Nick Bryant throws some cold water on Jack's work in an Australian paper March 29, 2015 here (Andraka visited Australia in August before starting at Stanford).
   
Jack is on tour around the country now, visiting schools. How does someone keep up with schoolwork while traveling?  He even got an "it's free" goldfish to feed in a hotel room (in Houston, I think).



Update: April 21, 2015

NBC News reports on a liquid biopsy test to detect return of cancer after chemotherapy, for certain tumors, link here.   I don't know if it is similar in principle to Jack's test.



There is also a story from the University of Kansas (medical school is in Kansas City) on detecting tumor-associated molecules, perhaps related, here.  That's where I went to graduate school myself in the 1960s (MA in Mathematics).

Update: Nov. 12, 2015

I found a story "Mesothelin: An early detection biomarker for cancer", in Pharmaceutical Intelligence, authored by Tilda Barluiya, April 21, 2013 here.
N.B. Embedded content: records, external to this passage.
Definition set_ready (ok : bool) (s : lifecycle) : lifecycle := {|
  seenRequired := seenRequired s; nextRequired := nextRequired s; requirements := requirements s;
  requirementRoles := requirementRoles s; commandTests := commandTests s; commandOrder := commandOrder s;
  commandIndexes := commandIndexes s; events := events s; lifecycleFailure := lifecycleFailure s;
  authoritativeClassification := authoritativeClassification s; planLoaded := planLoaded s;
  planCompleted := planCompleted s; serverReadySatisfied := ok; nextCommandIndex := nextCommandIndex s;
  timedOutCommandIndex := timedOutCommandIndex s; previousEnvelope := previousEnvelope s;
  observations := observations s |}.

Definition set_command_index (next timedOut : Z) (s : lifecycle) : lifecycle := {|
  seenRequired := seenRequired s; nextRequired := nextRequired s; requirements := requirements s;
  requirementRoles := requirementRoles s; commandTests := commandTests s; commandOrder := commandOrder s;
  commandIndexes := commandIndexes s; events := events s; lifecycleFailure := lifecycleFailure s;
  authoritativeClassification := authoritativeClassification s; planLoaded := planLoaded s;
  planCompleted := planCompleted s; serverReadySatisfied := serverReadySatisfied s; nextCommandIndex := next;
  timedOutCommandIndex := timedOut; previousEnvelope := previousEnvelope s; observations := observations s |}.

Definition set_previous (e : probeEnvelope) (s : lifecycle) : lifecycle := {|
  seenRequired := seenRequired s; nextRequired := nextRequired s; requirements := requirements s;
  requirementRoles := requirementRoles s; commandTests := commandTests s; commandOrder := commandOrder s;
  commandIndexes := commandIndexes s; events := events s; lifecycleFailure := lifecycleFailure s;
  authoritativeClassification := authoritativeClassification s; planLoaded := planLoaded s;
  planCompleted := planCompleted s; serverReadySatisfied := serverReadySatisfied s;
  nextCommandIndex := nextCommandIndex s; timedOutCommandIndex := timedOutCommandIndex s; previousEnvelope := e;
  observations := observations s |}.

Definition observe (os : list Observation) (s : lifecycle) : lifecycle := {|
  seenRequired := seenRequired s; nextRequired := nextRequired s; requirements := requirements s;
  requirementRoles := requirementRoles s; commandTests := commandTests s; commandOrder := commandOrder s;
  commandIndexes := commandIndexes s; events := events s; lifecycleFailure := lifecycleFailure s;
  authoritativeClassification := authoritativeClassification s; planLoaded := planLoaded s;
  planCompleted := planCompleted s; serverReadySatisfied := serverReadySatisfied s;
  nextCommandIndex := nextCommandIndex s; timedOutCommandIndex := timedOutCommandIndex s;
  previousEnvelope := previousEnvelope s; observations := observations s ++ os |}.

Definition probeEventKind : bytes := bs "paper_probe_event".

Definition seen (s : lifecycle) (t : string) : bool := bool_decide (bs t ∈ seenRequired s).

(** The variables before the first event. Go's map assignments run in the order of the
    plan: of entries with one key the last one stays. *)
Definition start (plan : testPlan) : lifecycle :=
  let target := lower_runes (TargetPlugin plan) in
  let dependencies := map lower_runes (RequiredDependencies plan) in
  {| seenRequired := ∅; nextRequired := 0;
     requirements := foldl (fun m d => <[d := false]> m) {[target := false]} dependencies;
     requirementRoles := foldl (fun m d => <[d := bs "REQUIRED_DEPENDENCY"]> m) {[target := bs "TARGET"]} dependencies;
     commandTests := foldl (fun m t => <[TestID t := newCommandProbeState t]> m) ∅ (Console plan);
     commandOrder := map TestID (Console plan);
     commandIndexes := foldl (fun m it => <[TestID (snd it) := Z.of_nat (fst it)]> m) ∅ (imap pair (Console plan));
     events := []; lifecycleFailure := None; authoritativeClassification := []; planLoaded := false;
     planCompleted := false; serverReadySatisfied := false; nextCommandIndex := 0; timedOutCommandIndex := -1;
     previousEnvelope := no_envelope; observations := [] |}.

Definition commandStateForEvent (testID : bytes) (s : lifecycle) : result (commandProbeState * Z) :=
  match commandTests s !! testID with
  | None => inl "references unknown command test %q"
  | Some state =>
      let index := default 0 (commandIndexes s !! testID) in
      refuse (0 <=? timedOutCommandIndex s) && (timedOutCommandIndex s <? index)
        as "command event occurred after a timed-out command";
      refuse nextCommandIndex s <? index as "command event skips configured command %q";
      refuse index <? nextCommandIndex s as "command event for %q occurred after its completion";
      inr (state, index)
  end.

(** A required event comes once and in its place. *)
Definition require (type : bytes) (s : lifecycle) : result lifecycle :=
  match list_find (fun t => t = type) requiredProbeOrder with
  | None => inr s
  | Some (index, _) =>
      refuse bool_decide (type ∈ seenRequired s) as "duplicate required probe event %s";
      refuse negb (Nat.eqb index (nextRequired s)) as "probe event %s is out of order";
      inr (set_required type s)
  end.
At my own physical today, my own physician said that the test would have to be approved by the FDA and licensed before trials on early treatment of pancreatic cancer based on positive tests would commence.  The test may be useful for a limited list of other cancers.  But the concept to test for other marker proteins for other tumors is likely to attract other researchers and companies.  I believe Stanford is helping Jack continue the experiments as he enters there as a freshman.



Update: Dec 18, 2016

My own physician said on my physical this year that he was surprised the test wasn't available yet.  But I think it takes several years for a test like this to get into regular use, even if the patent is approved.  I know of an eye surgeon who has gotten FDA approval for his laser surgery to remove floaters (here in VA) but his machine isn't in general use yet.